Но другой стороной медали был полный непрофессионализм Булганина и таких, как он, карьерных совпартработников. Генерал-полковник В.М. Шатилов вспоминал, что в бытность его на Прибалтийском фронте член военного совета фронта не мог самостоятельно нанести на рабочую карту данные об оборонительных сооружениях противника, выявленных разведкой. А ведь по существовавшему положению Николай Александрович должен был участвовать в разработке важнейших документов, связанных с планированием, организацией и обеспечением боевых действий, без его подписи не вступал в силу ни один приказ командующего, не могло считаться действительным донесение в Ставку Верховного главнокомандования. Член военного совета фронта также должен был непосредственно руководить политическим управлением, контролировать деятельность военной прокуратуры и трибунала. Так неужели нельзя было подобрать на такой пост более квалифицированного генерала?
Наверняка можно, но у Сталина были свои резоны. Дело в том, что главная, хотя и неписаная функция членов военных советов состояла в надзоре за командующими и другими высшими должностными лицами фронтов и докладах об их политическом облике генеральному секретарю ЦК. По существу, была воспроизведена ситуация периода Гражданской войны, но тогда комиссары ставились над командирами, бывшими в большинстве случаев военспецами, то есть классово чуждыми. Теперь же контролеры приставлялись к командным кадрам, воспитанным в родной Красной армии. Такое недоверие к командующим и командирам не только было оскорбительным, но на практике способствовало утверждению вредного дуализма в руководстве войсками и подрыву тем самым основополагающего для любой армии принципа единоначалия.
«Все эти люди, — пишет о членах военных советов фронтов историк Ю.А. Горьков, — играли особую роль во фронтовой жизни, являясь как бы глазами и ушами И.В. Сталина во фронтовых управлениях. Молодежь дня сегодняшнего никогда не слышала фамилий этих людей, ибо состояли они как бы при полководцах, находились в их тени, но функции выполняли наиважнейшие, место в партийной иерархии того времени занимали весьма заметное»[13].

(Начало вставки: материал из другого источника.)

(** * Chatbot_Webapp: the ingestion and answering pipelines

    A shallow embedding of [config.py], [pdf_processor.py], [chat_manager.py],
    [model_manager.py] and the persona widget of [ui_components.py].

    Python values are modelled as follows:
    - a [str] is the list of its Unicode code points;
    - an exception is its class together with [str(e)], and fallible code
      returns an [outcome];
    - the objects the program mutates ([ChatManager], [PDFProcessor],
      [ModelManager], the temporary files on disk) live in one explicit
      program state that every method threads;
    - the hosted services (embeddings, Pinecone, the chat model, PyPDF2) are
      oracles over an abstract service state, and every call to one of them
      is appended to a log of events. *)

From Corelib Require Import PrimFloat.
From Stdlib Require Import ZArith NArith Lia.
From stdpp Require Import base option list gmap strings pretty.

Open Scope Z_scope.

(** ** Python strings *)

Module Py.

(** A Python [str]: the sequence of its code points. *)
Abbreviation str := (list N).

Definition char_of_ascii (a : Ascii.ascii) : N := Ascii.N_of_ascii a.

(** An ASCII literal of the source. *)
Definition lit (s : string) : str := map char_of_ascii (String.list_ascii_of_string s).

(** [len(s)] *)
Definition len {A} (l : list A) : Z := Z.of_nat (length l).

Характерно, что осуществленный осенью 1942 г. переход к единоначалию нисколько не затронул этой системы, а в определенной степени даже закрепил ее. С точки зрения политической верхушки страны ни должностное положение командующего-единоначальника, ни заслуги, какими бы большими они ни были, ни членство в ВКП(б) не могли освободить его от надзора со стороны руководства партии. Усердие членов военных советов в исполнении этой функции, реализуемой главным образом путем личных докладов на имя И.В. Сталина, весьма поощрялось. Булганин, судя по всему, тоже неплохо справлялся с этим делом, ибо его положение ни разу за всю войну не пошатнулось.
В октябре 1941 г. командующим войсками Западного фронта стал Г.К. Жуков. Выдающийся полководец позднее так оценивал своего члена военного совета: «Булганин очень плохо знал военное дело и, конечно, ничего не смыслил в оперативно-стратегических вопросах. Но, будучи человеком интуитивно развитым, хитрым, он сумел подойти к Сталину и втесаться к нему в доверие»[14].